(Saved entries)
=== Begin Enclosure ===

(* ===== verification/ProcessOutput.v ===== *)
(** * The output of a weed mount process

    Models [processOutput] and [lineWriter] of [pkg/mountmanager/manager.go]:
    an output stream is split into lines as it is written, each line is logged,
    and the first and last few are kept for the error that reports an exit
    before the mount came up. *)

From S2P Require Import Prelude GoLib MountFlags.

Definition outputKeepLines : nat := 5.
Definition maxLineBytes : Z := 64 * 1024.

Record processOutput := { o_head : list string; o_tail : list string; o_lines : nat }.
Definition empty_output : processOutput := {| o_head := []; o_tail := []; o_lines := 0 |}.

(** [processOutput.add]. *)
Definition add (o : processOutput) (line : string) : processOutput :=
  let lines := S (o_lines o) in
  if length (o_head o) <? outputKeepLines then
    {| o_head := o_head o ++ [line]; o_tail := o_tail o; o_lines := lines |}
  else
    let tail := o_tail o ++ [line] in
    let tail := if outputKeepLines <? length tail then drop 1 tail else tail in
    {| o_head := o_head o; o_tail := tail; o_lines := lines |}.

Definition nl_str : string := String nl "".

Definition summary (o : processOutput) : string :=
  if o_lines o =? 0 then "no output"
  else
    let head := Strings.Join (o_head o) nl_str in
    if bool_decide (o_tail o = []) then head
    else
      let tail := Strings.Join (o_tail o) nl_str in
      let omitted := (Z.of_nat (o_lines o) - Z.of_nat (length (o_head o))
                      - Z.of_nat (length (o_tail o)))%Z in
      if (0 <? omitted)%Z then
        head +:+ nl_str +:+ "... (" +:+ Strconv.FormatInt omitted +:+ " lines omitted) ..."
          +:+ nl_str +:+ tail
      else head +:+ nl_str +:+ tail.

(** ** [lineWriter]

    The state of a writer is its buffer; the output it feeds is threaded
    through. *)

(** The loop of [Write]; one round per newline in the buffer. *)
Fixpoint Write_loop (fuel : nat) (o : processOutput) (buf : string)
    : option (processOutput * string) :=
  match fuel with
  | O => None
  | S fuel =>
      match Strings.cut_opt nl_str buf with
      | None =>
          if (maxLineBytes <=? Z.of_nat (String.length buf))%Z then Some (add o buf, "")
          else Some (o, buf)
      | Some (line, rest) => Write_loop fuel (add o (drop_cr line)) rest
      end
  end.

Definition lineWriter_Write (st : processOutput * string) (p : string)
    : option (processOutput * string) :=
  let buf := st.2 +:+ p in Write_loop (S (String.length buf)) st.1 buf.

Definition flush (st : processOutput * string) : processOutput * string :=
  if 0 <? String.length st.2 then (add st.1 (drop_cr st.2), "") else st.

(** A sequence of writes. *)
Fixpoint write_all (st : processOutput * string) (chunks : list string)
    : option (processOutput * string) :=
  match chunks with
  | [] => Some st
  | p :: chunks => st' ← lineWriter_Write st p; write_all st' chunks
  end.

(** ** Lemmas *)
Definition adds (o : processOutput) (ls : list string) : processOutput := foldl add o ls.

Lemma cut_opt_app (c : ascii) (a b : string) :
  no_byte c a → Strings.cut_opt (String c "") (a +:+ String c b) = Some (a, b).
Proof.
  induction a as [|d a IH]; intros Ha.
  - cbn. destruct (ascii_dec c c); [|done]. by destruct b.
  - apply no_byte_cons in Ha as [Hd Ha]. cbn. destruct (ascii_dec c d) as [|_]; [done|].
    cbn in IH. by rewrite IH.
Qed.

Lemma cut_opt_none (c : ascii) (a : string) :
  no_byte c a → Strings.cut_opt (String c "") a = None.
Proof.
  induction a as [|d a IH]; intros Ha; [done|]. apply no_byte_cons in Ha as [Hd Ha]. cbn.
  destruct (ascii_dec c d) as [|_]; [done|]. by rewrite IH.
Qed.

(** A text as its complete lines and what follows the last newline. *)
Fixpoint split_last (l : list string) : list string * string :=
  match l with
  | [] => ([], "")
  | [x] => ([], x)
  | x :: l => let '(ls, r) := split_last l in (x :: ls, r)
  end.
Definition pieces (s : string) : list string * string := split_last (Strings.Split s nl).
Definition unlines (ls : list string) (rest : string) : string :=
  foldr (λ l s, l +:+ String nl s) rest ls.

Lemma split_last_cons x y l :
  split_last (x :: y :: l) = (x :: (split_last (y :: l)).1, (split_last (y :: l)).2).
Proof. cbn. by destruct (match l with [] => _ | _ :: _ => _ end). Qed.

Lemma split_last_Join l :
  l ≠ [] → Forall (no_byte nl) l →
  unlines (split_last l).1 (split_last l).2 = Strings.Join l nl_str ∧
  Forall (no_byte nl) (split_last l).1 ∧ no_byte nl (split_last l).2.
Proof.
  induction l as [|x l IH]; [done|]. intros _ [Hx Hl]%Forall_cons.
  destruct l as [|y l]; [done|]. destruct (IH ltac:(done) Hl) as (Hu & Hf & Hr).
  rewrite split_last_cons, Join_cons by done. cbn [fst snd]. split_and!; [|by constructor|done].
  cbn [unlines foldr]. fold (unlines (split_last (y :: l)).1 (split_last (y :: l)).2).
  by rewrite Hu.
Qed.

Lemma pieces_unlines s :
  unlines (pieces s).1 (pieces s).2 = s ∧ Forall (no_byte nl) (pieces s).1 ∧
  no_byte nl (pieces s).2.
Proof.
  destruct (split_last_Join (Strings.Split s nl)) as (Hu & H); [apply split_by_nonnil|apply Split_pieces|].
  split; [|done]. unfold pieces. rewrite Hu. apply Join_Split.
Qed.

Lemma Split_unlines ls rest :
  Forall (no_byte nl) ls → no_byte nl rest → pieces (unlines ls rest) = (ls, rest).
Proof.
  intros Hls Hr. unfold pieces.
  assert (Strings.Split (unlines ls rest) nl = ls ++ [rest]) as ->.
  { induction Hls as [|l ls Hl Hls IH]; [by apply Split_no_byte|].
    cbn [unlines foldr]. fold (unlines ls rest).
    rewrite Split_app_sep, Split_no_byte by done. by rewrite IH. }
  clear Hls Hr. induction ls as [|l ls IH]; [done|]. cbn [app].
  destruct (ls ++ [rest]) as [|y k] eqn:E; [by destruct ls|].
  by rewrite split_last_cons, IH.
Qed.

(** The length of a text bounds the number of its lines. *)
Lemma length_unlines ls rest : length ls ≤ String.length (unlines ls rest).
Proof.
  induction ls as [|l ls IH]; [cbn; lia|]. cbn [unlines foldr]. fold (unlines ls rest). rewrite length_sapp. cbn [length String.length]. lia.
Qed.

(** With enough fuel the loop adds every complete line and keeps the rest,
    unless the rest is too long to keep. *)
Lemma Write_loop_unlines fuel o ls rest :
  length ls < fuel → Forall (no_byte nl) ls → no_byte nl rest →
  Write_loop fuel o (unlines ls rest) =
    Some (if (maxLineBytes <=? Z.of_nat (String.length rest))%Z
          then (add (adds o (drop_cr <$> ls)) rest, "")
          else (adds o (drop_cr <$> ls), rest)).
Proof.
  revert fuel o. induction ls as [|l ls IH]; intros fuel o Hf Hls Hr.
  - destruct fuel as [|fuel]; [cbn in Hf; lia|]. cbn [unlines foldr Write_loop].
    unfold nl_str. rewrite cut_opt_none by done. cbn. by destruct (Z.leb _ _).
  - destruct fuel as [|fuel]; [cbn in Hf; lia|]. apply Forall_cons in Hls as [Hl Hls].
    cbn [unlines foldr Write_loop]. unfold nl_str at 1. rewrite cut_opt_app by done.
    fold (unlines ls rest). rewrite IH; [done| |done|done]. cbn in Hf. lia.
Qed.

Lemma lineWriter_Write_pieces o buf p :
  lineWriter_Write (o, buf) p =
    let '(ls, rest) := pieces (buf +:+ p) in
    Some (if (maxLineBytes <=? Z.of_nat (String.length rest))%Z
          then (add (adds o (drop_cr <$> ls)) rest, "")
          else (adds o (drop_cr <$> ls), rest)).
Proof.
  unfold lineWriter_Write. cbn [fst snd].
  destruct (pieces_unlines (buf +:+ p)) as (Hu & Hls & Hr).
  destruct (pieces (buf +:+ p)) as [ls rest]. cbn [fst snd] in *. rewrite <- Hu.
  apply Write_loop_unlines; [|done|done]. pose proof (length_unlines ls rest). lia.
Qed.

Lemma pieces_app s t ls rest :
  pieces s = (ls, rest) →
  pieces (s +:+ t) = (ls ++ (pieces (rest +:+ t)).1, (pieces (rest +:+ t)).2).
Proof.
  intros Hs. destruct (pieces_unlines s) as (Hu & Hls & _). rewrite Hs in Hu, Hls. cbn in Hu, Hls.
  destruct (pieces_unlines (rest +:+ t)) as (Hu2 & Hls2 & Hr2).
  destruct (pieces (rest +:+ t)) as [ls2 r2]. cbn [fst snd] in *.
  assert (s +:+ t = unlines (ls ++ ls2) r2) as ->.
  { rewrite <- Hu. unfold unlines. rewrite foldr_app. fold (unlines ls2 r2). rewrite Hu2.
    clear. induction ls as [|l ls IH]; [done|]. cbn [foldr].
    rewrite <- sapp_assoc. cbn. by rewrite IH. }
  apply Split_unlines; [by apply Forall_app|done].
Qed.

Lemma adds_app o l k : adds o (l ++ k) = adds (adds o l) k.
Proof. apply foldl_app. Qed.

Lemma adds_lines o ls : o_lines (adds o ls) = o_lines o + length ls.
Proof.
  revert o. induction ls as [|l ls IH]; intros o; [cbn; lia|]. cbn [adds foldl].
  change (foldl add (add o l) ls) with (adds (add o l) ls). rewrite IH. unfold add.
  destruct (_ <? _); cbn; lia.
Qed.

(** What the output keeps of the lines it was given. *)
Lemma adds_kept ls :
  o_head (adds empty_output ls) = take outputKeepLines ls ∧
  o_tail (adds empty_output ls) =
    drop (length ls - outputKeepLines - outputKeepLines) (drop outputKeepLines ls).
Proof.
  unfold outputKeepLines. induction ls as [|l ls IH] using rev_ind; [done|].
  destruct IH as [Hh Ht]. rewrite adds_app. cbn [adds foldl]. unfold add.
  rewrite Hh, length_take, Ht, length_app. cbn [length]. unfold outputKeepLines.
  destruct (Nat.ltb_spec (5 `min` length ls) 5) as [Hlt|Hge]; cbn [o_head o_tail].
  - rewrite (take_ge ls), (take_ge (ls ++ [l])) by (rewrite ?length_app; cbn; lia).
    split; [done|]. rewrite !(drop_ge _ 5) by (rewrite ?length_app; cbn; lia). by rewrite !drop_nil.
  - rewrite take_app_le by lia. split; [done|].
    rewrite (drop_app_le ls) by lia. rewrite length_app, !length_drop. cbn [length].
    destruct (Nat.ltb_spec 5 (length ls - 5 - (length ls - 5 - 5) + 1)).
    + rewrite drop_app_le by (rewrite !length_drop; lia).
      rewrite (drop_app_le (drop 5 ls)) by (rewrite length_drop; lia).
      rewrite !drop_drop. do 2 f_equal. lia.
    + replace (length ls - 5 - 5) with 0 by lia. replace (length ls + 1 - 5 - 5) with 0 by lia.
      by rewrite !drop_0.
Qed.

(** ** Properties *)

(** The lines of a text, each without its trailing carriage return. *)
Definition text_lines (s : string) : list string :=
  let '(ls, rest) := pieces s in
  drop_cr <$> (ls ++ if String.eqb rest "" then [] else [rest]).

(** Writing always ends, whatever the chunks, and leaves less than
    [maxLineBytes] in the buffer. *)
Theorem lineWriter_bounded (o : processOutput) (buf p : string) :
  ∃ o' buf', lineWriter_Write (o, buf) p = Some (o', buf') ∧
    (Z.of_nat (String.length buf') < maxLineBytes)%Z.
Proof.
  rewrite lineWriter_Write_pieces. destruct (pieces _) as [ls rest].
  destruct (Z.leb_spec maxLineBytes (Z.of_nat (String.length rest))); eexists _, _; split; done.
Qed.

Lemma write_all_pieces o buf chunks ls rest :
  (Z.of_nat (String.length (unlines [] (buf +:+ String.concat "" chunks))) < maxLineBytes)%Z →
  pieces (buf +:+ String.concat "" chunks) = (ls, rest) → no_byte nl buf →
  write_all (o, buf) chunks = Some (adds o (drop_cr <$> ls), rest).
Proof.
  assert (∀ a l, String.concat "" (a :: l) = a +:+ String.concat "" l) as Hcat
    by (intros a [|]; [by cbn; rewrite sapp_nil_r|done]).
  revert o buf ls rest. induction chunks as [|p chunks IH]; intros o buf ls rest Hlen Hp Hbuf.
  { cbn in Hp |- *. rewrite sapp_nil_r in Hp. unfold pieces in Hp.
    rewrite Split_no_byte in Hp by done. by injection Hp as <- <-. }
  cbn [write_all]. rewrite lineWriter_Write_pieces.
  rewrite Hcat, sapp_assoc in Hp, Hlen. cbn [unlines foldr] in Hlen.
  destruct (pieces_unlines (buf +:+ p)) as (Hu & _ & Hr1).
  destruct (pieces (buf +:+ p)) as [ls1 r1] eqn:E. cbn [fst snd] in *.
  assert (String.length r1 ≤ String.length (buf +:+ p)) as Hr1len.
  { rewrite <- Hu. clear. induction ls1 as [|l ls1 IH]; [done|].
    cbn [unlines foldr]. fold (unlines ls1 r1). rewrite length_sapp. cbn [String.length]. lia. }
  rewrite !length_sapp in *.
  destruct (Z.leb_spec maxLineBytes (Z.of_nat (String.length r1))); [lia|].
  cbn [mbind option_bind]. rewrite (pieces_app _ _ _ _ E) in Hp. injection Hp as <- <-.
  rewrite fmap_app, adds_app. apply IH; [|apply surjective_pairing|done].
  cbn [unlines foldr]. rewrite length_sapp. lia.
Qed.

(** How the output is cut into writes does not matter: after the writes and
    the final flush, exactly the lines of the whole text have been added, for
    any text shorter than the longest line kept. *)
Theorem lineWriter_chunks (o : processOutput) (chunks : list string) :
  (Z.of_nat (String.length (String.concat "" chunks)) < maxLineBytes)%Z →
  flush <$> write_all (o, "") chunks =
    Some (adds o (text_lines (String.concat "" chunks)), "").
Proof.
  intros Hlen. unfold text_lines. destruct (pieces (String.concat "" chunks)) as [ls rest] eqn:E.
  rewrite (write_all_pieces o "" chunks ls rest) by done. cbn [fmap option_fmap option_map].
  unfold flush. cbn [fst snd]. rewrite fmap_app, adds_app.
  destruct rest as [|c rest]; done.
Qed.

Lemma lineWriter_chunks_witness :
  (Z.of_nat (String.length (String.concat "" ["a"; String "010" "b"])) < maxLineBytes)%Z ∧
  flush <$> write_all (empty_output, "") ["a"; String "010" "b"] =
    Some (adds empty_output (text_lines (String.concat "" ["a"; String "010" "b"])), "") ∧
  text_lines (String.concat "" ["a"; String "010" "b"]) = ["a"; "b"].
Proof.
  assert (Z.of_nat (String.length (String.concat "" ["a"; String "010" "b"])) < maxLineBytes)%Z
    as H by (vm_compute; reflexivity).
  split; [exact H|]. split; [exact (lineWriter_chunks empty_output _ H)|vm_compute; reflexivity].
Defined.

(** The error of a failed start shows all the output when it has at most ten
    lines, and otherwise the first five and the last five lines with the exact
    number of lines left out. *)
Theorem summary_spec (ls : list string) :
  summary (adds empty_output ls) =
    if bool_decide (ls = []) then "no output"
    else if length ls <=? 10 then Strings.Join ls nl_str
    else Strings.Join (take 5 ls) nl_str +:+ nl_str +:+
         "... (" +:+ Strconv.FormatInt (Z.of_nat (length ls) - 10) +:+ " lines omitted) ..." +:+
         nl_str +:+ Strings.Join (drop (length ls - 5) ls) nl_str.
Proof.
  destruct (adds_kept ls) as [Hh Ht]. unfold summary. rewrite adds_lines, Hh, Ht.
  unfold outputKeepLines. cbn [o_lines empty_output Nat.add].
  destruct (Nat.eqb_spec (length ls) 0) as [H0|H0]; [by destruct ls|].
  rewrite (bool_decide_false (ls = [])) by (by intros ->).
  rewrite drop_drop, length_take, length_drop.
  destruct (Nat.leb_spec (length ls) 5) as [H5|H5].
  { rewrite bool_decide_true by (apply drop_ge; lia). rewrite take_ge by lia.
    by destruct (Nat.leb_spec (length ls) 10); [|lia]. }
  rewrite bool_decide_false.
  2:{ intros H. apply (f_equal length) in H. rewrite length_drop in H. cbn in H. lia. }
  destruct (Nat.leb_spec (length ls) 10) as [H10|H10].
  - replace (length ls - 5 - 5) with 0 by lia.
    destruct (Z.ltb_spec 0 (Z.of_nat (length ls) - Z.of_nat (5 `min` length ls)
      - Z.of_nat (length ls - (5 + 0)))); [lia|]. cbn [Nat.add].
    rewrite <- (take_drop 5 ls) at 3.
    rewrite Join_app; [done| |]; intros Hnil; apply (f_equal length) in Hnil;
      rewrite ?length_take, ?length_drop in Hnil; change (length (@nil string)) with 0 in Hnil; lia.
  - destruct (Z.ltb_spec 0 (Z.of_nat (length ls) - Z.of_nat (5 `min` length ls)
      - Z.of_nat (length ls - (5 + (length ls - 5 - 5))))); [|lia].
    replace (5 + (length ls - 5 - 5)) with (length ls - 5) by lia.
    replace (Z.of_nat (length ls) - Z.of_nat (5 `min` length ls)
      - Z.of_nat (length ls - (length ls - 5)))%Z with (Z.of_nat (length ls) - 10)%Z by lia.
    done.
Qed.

=== End Enclosure ===

▶ [Problem to work on] Using the data above, transcribe the lines that run from the line with "ls1 IH]; [done|]." to the line with "rewrite (write_all_pieces o", both ends kept, and output nothing else.

▶ [Answer to the exercise]
  { rewrite <- Hu. clear. induction ls1 as [|l ls1 IH]; [done|].
    cbn [unlines foldr]. fold (unlines ls1 r1). rewrite length_sapp. cbn [String.length]. lia. }
  rewrite !length_sapp in *.
  destruct (Z.leb_spec maxLineBytes (Z.of_nat (String.length r1))); [lia|].
  cbn [mbind option_bind]. rewrite (pieces_app _ _ _ _ E) in Hp. injection Hp as <- <-.
  rewrite fmap_app, adds_app. apply IH; [|apply surjective_pairing|done].
  cbn [unlines foldr]. rewrite length_sapp. lia.
Qed.

(** How the output is cut into writes does not matter: after the writes and
    the final flush, exactly the lines of the whole text have been added, for
    any text shorter than the longest line kept. *)
Theorem lineWriter_chunks (o : processOutput) (chunks : list string) :
  (Z.of_nat (String.length (String.concat "" chunks)) < maxLineBytes)%Z →
  flush <$> write_all (o, "") chunks =
    Some (adds o (text_lines (String.concat "" chunks)), "").
Proof.
  intros Hlen. unfold text_lines. destruct (pieces (String.concat "" chunks)) as [ls rest] eqn:E.
  rewrite (write_all_pieces o "" chunks ls rest) by done. cbn [fmap option_fmap option_map].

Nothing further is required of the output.